Some grammar corrections are also required, for example line 56 " confirme or complete" -> should be "confirm or complete".

The errors pointed out by the referee have been corrected and a careful reading has been made to detect any other language errors.

Reviewer 2 Report

The manuscript on “Atrazine Desorption Mechanism from an Hydrated Calcium Montmorillonite - A DFT Molecular Dynamics Study” by Q. Desdion, F. Bessac and S. Hoyau is a well-prepared and competently carried out theoretical project. The topic is of quite high importance, since the title herbicide is a persistent molecule, still circulating in the environment. The use of enhanced sampling (umbrella sampling) techniques requires large amounts of computer time and also careful, patient post-processing analysis. The design of the models is adequate and related to the real-life scenario of adsorption in clay minerals. The results are well described, and I do not find any serious scientific flaws, therefore I recommend publication of the manuscript in almost unchanged form. I would only like to ask – for completeness – about adding CPMD version number at line 93, and explicit information (close to line 96) whether the periodicity was 3D (as I suppose) or rather only 2D (slab), and whether any Ewald summation (TESR keyword of CPMD) was employed. Similarly, the procedure of WHAM reconstruction of the free energy profile, including smoothing, should be described close to line 140 (if there are any modifiable parameters in the process): please note that the M2 singularity (see Figure 3) is very similar in energy to the P3 minimum, and the Figure 3 suggests that tiny differences in smoothing could result in large changes in the barrier.

Author Response

Comments and Suggestions for Authors

The manuscript on “Atrazine Desorption Mechanism from an Hydrated Calcium Montmorillonite - A DFT Molecular Dynamics Study” by Q. Desdion, F. Bessac and S. Hoyau is a well-prepared and competently carried out theoretical project. The topic is of quite high importance, since the title herbicide is a persistent molecule, still circulating in the environment. The use of enhanced sampling (umbrella sampling) techniques requires large amounts of computer time and also careful, patient post-processing analysis. The design of the models is adequate and related to the real-life scenario of adsorption in clay minerals. The results are well described, and I do not find any serious scientific flaws, therefore I recommend publication of the manuscript in almost unchanged form.
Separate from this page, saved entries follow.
(* ===== verification/Stringbag.v ===== *)
(** Bags of key suffixes, [src/stringbag.hh].

    A bag is its two offsets, its [info_] array and the bytes at each offset
    of its memory; [w] is the width of the offset type [T] in bits (8 for a
    leaf's internal bag, 16 for the external one).  The [info_] array lies in
    the first [overhead width] bytes of the same memory: [bag_wf] keeps the
    strings out of it. *)
From S2P Require Import Prelude Compiler Memory.

Record stringbag : Type := mkBag {
  size_ : Z; capacity_ : Z; info_ : list (Z * Z); bag_s_ : mem }.

(** [string_slice<uintptr_t>::size]. *)
Definition slice_size : Z := 8.

Section stringbag.
Context (w : Z).

Definition max_size : Z := uwrap w (-1) + 1.
Definition empty_size : Z := w / 8 * 2.
Definition overhead (width : Z) : Z := empty_size + width * (w / 8 * 2).
Definition safe_size (width len : Z) : Z := overhead width + len + slice_size - 1.

(** The constructor; [None] where its assertion fails. *)
Definition make_bag (width cap : Z) : option stringbag :=
  let firstpos := overhead width in
  if (firstpos <=? cap) && (cap <=? max_size) then
    Some (mkBag (uwrap w firstpos) (uwrap w (cap - 1))
      (repeat (0, 0) (Z.to_nat width)) (fun _ => 0))
  else None.

Definition capacity (b : stringbag) : Z := capacity_ b + 1.
Definition used_capacity (b : stringbag) : Z := size_ b.

Definition info_at (b : stringbag) (p : Z) : Z * Z :=
  match zlookup (info_ b) p with Some i => i | None => (0, 0) end.

(** [get] and [operator[]]: the bytes of the string at [p]. *)
Definition get (b : stringbag) (p : Z) : list Z :=
  let info := info_at b p in load (bag_s_ b) (fst info) (snd info).

(** Where [assign] puts a string of [len] bytes: its offset and the new
    [size_]. *)
Definition assign_pos (b : stringbag) (p len : Z) : option (Z * Z) :=
  let info := info_at b p in
  if len <=? snd info then Some (fst info, size_ b)
  else if size_ b + Z.max len slice_size <=? capacity b then
    Some (size_ b, uwrap w (size_ b + len))
  else None.

(** [assign(p, s)] for the bytes [s]: the bag and whether it had room. *)
Definition assign (b : stringbag) (p : Z) (s : list Z) : stringbag * bool :=
  let len := zlength s in
  match assign_pos b p len with
  | Some (pos, size) =>
      (mkBag size (capacity_ b) (<[Z.to_nat p := (uwrap w pos, uwrap w len)]> (info_ b))
        (store (bag_s_ b) pos s), true)
  | None => (b, false)
  end.

(** * The invariant of a bag *)
Definition apart (i j : Z * Z) : Prop :=
  snd i = 0 \/ snd j = 0 \/ fst i + snd i <= fst j \/ fst j + snd j <= fst i.

Record bag_wf (width : Z) (b : stringbag) : Prop := {
  wf_width : zlength (info_ b) = width;
  wf_size : overhead width <= size_ b <= capacity b;
  wf_capacity : capacity b < 2 ^ w;
  wf_info : forall p i, zlookup (info_ b) p = Some i ->
    0 <= snd i /\ (snd i = 0 /\ 0 <= fst i < 2 ^ w \/
      overhead width <= fst i /\ fst i + snd i <= size_ b);
  wf_apart : forall p q i j, p <> q -> zlookup (info_ b) p = Some i ->
    zlookup (info_ b) q = Some j -> apart i j }.

Lemma overhead_nonneg width : 0 <= w -> 0 <= width -> 0 <= overhead width.
Proof using Type. unfold overhead, empty_size. intros. pose proof (Z.div_pos w 8). nia. Qed.

Lemma make_bag_wf width cap b :
  8 <= w -> 0 <= width -> make_bag width cap = Some b -> cap < 2 ^ w ->
  bag_wf width b /\ used_capacity b = overhead width /\
  forall p, 0 <= p < width -> get b p = [].
Proof using Type.
  intros Hw Hwd. unfold make_bag.
  destruct (Z.leb_spec (overhead width) cap), (Z.leb_spec cap max_size); try done.
  intros [= <-] Hc. pose proof (overhead_nonneg width ltac:(lia) Hwd).
  assert (0 < overhead width).
  { unfold overhead, empty_size. pose proof (Z.div_le_mono 8 w 8). change (8 / 8) with 1 in *. nia. }
  assert (uwrap w (overhead width) = overhead width) as Ho by (apply uwrap_id; unfold in_u; lia).
  assert (uwrap w (cap - 1) = cap - 1) as Hcap by (apply uwrap_id; unfold in_u; lia).
  assert (forall p i, zlookup (repeat (0, 0) (Z.to_nat width)) p = Some i -> i = (0, 0)) as Hr.
  { intros p i. unfold zlookup. destruct (p <? 0); [done|].
    intros Hl. apply list_elem_of_lookup_2, list_elem_of_In, repeat_spec in Hl. done. }
  split; [|split].
  - split; cbn; unfold capacity; cbn.
    + unfold zlength. rewrite repeat_length. lia.
    + rewrite Ho, Hcap. lia.
    + rewrite Hcap. lia.
    + intros p i ->%Hr. cbn. lia.
    + intros p q i j _ ->%Hr ->%Hr. by left.
  - done.
  - intros p Hp. unfold get, info_at. cbn.
    destruct (zlookup _ p) eqn:E; [apply Hr in E as ->|]; by rewrite load_0.
Qed.

Section assign.
Context (width : Z) (b : stringbag) (Hw : 8 <= w) (Hwidth : 0 <= width) (Hb : bag_wf width b).

Lemma info_at_lookup p : 0 <= p < width -> zlookup (info_ b) p = Some (info_at b p).
Proof using Hb.
  intros Hp. unfold info_at. destruct (zlookup (info_ b) p) eqn:E; [done|].
  exfalso. pose proof (wf_width _ _ Hb) as Hl. unfold zlookup, zlength in *.
  destruct (Z.ltb_spec p 0); [lia|]. apply lookup_ge_None in E. lia.
Qed.

(** The space [assign_pos] gives to position [p] is inside the bag and apart
    from every other string. *)
Lemma assign_pos_spec p len pos size :
  0 <= p < width -> 0 <= len -> assign_pos b p len = Some (pos, size) ->
  size_ b <= size <= capacity b /\ 0 <= pos < 2 ^ w /\
  (len = 0 \/ overhead width <= pos /\ pos + len <= size) /\
  forall q i, q <> p -> zlookup (info_ b) q = Some i -> apart (pos, len) i.
Proof using Hw Hwidth Hb.
  intros Hp Hl. unfold assign_pos. pose proof (info_at_lookup p Hp) as Hi.
  pose proof (wf_size _ _ Hb). pose proof (wf_capacity _ _ Hb).
  pose proof (overhead_nonneg width ltac:(lia) Hwidth).
  destruct (wf_info _ _ Hb p _ Hi) as [Hn Hr].
  destruct (Z.leb_spec len (snd (info_at b p))).
  - intros [= <- <-]. split_and!; [lia..| |].
    + destruct Hr as [[Hz _]|Hr]; [left; lia|right; lia].
    + intros q i Hq Hqi. pose proof (wf_apart _ _ Hb p q _ _ ltac:(done) Hi Hqi) as Ha.
      unfold apart in *; cbn. lia.
  - destruct (Z.leb_spec (size_ b + Z.max len slice_size) (capacity b)); [|done].
    intros [= <- <-]. unfold slice_size in *.
    rewrite uwrap_id by (unfold in_u; lia). split_and!; [lia..| |].
    + right. lia.
    + intros q i Hq Hqi. destruct (wf_info _ _ Hb q i Hqi) as [? Hri]. unfold apart; cbn. lia.
Qed.

Lemma assign_wf p s :
  0 <= p < width -> bag_wf width (fst (assign b p s)).
Proof using Hw Hwidth Hb.
  intros Hp. unfold assign. pose proof (zlength_nonneg s) as Hl.
  destruct (assign_pos b p (zlength s)) as [[pos size]|] eqn:E; [|done].
  destruct (assign_pos_spec p _ pos size Hp Hl E) as (H1 & H2 & H3 & H4).
  pose proof (wf_size _ _ Hb). pose proof (wf_capacity _ _ Hb).
  pose proof (wf_width _ _ Hb) as Hwb.
  assert (uwrap w pos = pos) as Hup by (apply uwrap_id; unfold in_u; lia).
  assert (0 <= zlength s < 2 ^ w) as Hls.
  { destruct H3 as [->|H3]; [|pose proof (overhead_nonneg width ltac:(lia) Hwidth); lia].
    pose proof (Z.pow_pos_nonneg 2 w). lia. }
  assert (uwrap w (zlength s) = zlength s) as Hul by (by apply uwrap_id).
  rewrite Hup, Hul. split; cbn.
  - unfold zlength. rewrite length_insert. exact Hwb.
  - unfold capacity in *. cbn. lia.
  - done.
  - intros q i. rewrite zlookup_insert by lia. destruct (Z.eqb_spec q p) as [->|].
    + intros [= <-]. cbn. lia.
    + intros Hq. destruct (wf_info _ _ Hb q i Hq) as [? Hr]. lia.
  - intros q r i j Hqr. rewrite !zlookup_insert by lia.
    destruct (Z.eqb_spec q p) as [->|], (Z.eqb_spec r p) as [->|]; [congruence|..].
    + intros [= <-] Hr. by apply (H4 r).
    + intros Hq [= <-]. specialize (H4 q i ltac:(done) Hq). unfold apart in *; cbn in *. lia.
    + by apply (wf_apart _ _ Hb).
Qed.

Lemma assign_get p s b' q :
  0 <= p < width -> 0 <= q < width -> assign b p s = (b', true) ->
  get b' q = if q =? p then s else get b q.
Proof using Hw Hwidth Hb.
  intros Hp Hq. unfold assign. pose proof (zlength_nonneg s) as Hl.
  destruct (assign_pos b p (zlength s)) as [[pos size]|] eqn:E; [|done].
  intros [= <-].
  destruct (assign_pos_spec p _ pos size Hp Hl E) as (H1 & H2 & H3 & H4).
  pose proof (wf_size _ _ Hb). pose proof (wf_capacity _ _ Hb).
  pose proof (wf_width _ _ Hb) as Hwb.
  pose proof (overhead_nonneg width ltac:(lia) Hwidth).
  unfold get, info_at at 1 2. cbn [info_ bag_s_]. rewrite zlookup_insert by lia.
  destruct (Z.eqb_spec q p) as [->|Hne]; cbn [fst snd].
  - rewrite !uwrap_id by (unfold in_u; lia). apply load_store_same.
  - rewrite (info_at_lookup q) by done.
    specialize (H4 q _ Hne (info_at_lookup q Hq)). unfold apart in H4; cbn in H4.
    destruct (Z.le_gt_cases (snd (info_at b q)) 0); [by rewrite !load_0 by lia|].
    destruct s as [|x s].
    + apply load_ext. intros i Hi. unfold store, zlookup. by destruct (_ <? 0).
    + apply load_store_other. rewrite zlength_cons in *. pose proof (zlength_nonneg s). lia.
Qed.
End assign.
End stringbag.

(** C28: [assign] either keeps the bag and reports no room, which happens exactly
    when the string is longer than the one it replaces and the free space is
    short; or it stores the string, and every other string keeps its bytes.
    The bag stays well formed. *)
Theorem assign_spec w width b p s :
  8 <= w -> 0 <= width -> bag_wf w width b -> 0 <= p < width ->
  let '(b', ok) := assign w b p s in
  bag_wf w width b' /\
  (ok = false <-> zlength (get b p) < zlength s /\
    capacity b < used_capacity b + Z.max (zlength s) slice_size) /\
  (if ok then forall q, 0 <= q < width -> get b' q = if q =? p then s else get b q
   else b' = b).
Proof.
  intros Hw Hwd Hb Hp. destruct (assign w b p s) as [b' ok] eqn:E.
  pose proof (assign_wf w width b Hw Hwd Hb p s Hp) as Hwf. rewrite E in Hwf. cbn in Hwf.
  assert (zlength (get b p) = snd (info_at b p)) as Hlen.
  { unfold get. apply zlength_load. by apply (wf_info _ _ _ Hb p), (info_at_lookup w width). }
  split; [exact Hwf|]. split.
  - rewrite Hlen. unfold assign, assign_pos, used_capacity in *.
    destruct (Z.leb_spec (zlength s) (snd (info_at b p)));
      [injection E as <- <-; split; [done|lia]|].
    destruct (Z.leb_spec (size_ b + Z.max (zlength s) slice_size) (capacity b));
      injection E as <- <-; split; done || lia.
  - destruct ok; [intros q Hq; by apply (assign_get w width b Hw Hwd Hb p s b')|].
    unfold assign in E. destruct (assign_pos w b p (zlength s)) as [[??]|]; congruence.
Qed.

(** The bag of a leaf with room for two suffixes. *)
Lemma assign_spec_witness :
  match make_bag 8 15 128 with
  | Some b =>
      let '(b1, _) := assign 8 b 3 [1; 2; 3] in
      let '(b2, ok) := assign 8 b1 7 [4; 5] in
      ok = true /\ get b2 3 = [1; 2; 3]
  | None => False
  end.
Proof.
  destruct (make_bag 8 15 128) as [b|] eqn:Eb; [|by vm_compute in Eb].
  destruct (make_bag_wf 8 15 128 b ltac:(lia) ltac:(lia) Eb ltac:(lia)) as [Hb _].
  pose proof (assign_spec 8 15 b 3 [1; 2; 3] ltac:(lia) ltac:(lia) Hb ltac:(lia)) as H1.
  assert (snd (assign 8 b 3 [1; 2; 3]) = true) as Ho1 by (injection Eb as <-; by vm_compute).
  assert (snd (assign 8 (fst (assign 8 b 3 [1; 2; 3])) 7 [4; 5]) = true) as Ho2
    by (injection Eb as <-; by vm_compute).
  destruct (assign 8 b 3 [1; 2; 3]) as [b1 ok1]. cbn in Ho1, Ho2. subst ok1.
  destruct H1 as (Hb1 & _ & H1).
  pose proof (assign_spec 8 15 b1 7 [4; 5] ltac:(lia) ltac:(lia) Hb1 ltac:(lia)) as H2.
  destruct (assign 8 b1 7 [4; 5]) as [b2 ok2]. cbn in Ho2. subst ok2.
  destruct H2 as (_ & _ & H2). split; [done|]. rewrite H2 by lia. cbn. by rewrite H1 by lia.
Defined.

(** [safe_size] is enough: a bag with that much free space accepts the
    string, whatever it replaces. *)
Lemma assign_room w b p s :
  used_capacity b + zlength s + slice_size - 1 <= capacity b ->
  0 <= snd (info_at b p) -> snd (assign w b p s) = true.
Proof.
  intros Hr Hn. pose proof (zlength_nonneg s). unfold assign, assign_pos, used_capacity, slice_size in *.
  destruct (Z.leb_spec (zlength s) (snd (info_at b p))); [done|].
  destruct (Z.leb_spec (size_ b + Z.max (zlength s) 8) (capacity b)); [done|lia].
Qed.

Lemma assign_used w width b p s :
  8 <= w -> 0 <= width -> bag_wf w width b -> 0 <= p < width ->
  used_capacity (fst (assign w b p s)) <= used_capacity b + zlength s /\
  capacity (fst (assign w b p s)) = capacity b.
Proof.
  intros Hw Hwd Hb Hp. unfold assign. pose proof (zlength_nonneg s).
  destruct (assign_pos w b p (zlength s)) as [[pos size]|] eqn:E; [|cbn; lia].
  unfold assign_pos, used_capacity, capacity in *. cbn [size_ capacity_ fst].
  destruct (zlength s <=? snd (info_at b p)); [injection E as <- <-; lia|].
  destruct (size_ b + Z.max (zlength s) slice_size <=? capacity_ b + 1) eqn:Hr; [|done].
  apply Z.leb_le in Hr. pose proof (wf_capacity _ _ _ Hb). pose proof (wf_size _ _ _ Hb).
  pose proof (overhead_nonneg w width ltac:(lia) Hwd).
  unfold capacity in *. injection E as <- <-. rewrite uwrap_id by (unfold in_u; lia). lia.
Qed.

(** At the largest capacity the constructor accepts, [max_size], filling the
    bag to the last byte wraps its [size_] to 0: the next string that is
    stored lands on the bag's own header. *)
Theorem max_size_wraps :
  match make_bag 8 15 256 with
  | Some b =>
      let '(b1, ok1) := assign 8 b 0 (repeat 7 224) in
      ok1 = true /\ used_capacity b1 = 0 /\
      let '(b2, ok2) := assign 8 b1 1 (repeat 9 8) in
      ok2 = true /\ info_at b2 1 = (0, 8)
  | None => False
  end.
Proof. by vm_compute. Qed.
I would only like to ask – for completeness – about adding CPMD version number at line 93, and explicit information (close to line 96) whether the periodicity was 3D (as I suppose) or rather only 2D (slab), and whether any Ewald summation (TESR keyword of CPMD) was employed.

The requested information has been added to the manuscript:

L93 CPMD version 3.15.1

L96 3D periodicity

L101 A sentence was added to explain that the default for the TSER keyword was used in the simulations due to the large size of the computational cell.

Similarly, the procedure of WHAM reconstruction of the free energy profile, including smoothing, should be described close to line 140 (if there are any modifiable parameters in the process): please note that the M2 singularity (see Figure 3) is very similar in energy to the P3 minimum, and the Figure 3 suggests that tiny differences in smoothing could result in large changes in the barrier.

The requested information has been added to the manuscript:

L142 WHAM parameters were detailed: nbins=1000, tol=10^-6

L154 The smoothing was applicated after the WHAM process. The following sentence was added to the text: ”Taking the minimum free energy point for a well and the maximum free energy point for a maximum, these barriers are worth 2 and 13 kcal/mol, respectively.”

Round 2

Reviewer 1 Report

I'm glad the Authors have addressed my comments. I still think it would be useful to repeat the simulations for other Atra derivatives, nevertheless I fully understand the point of CPU costs... I hope this is one of the Authors ideas for future work. I think the paper is publishable now.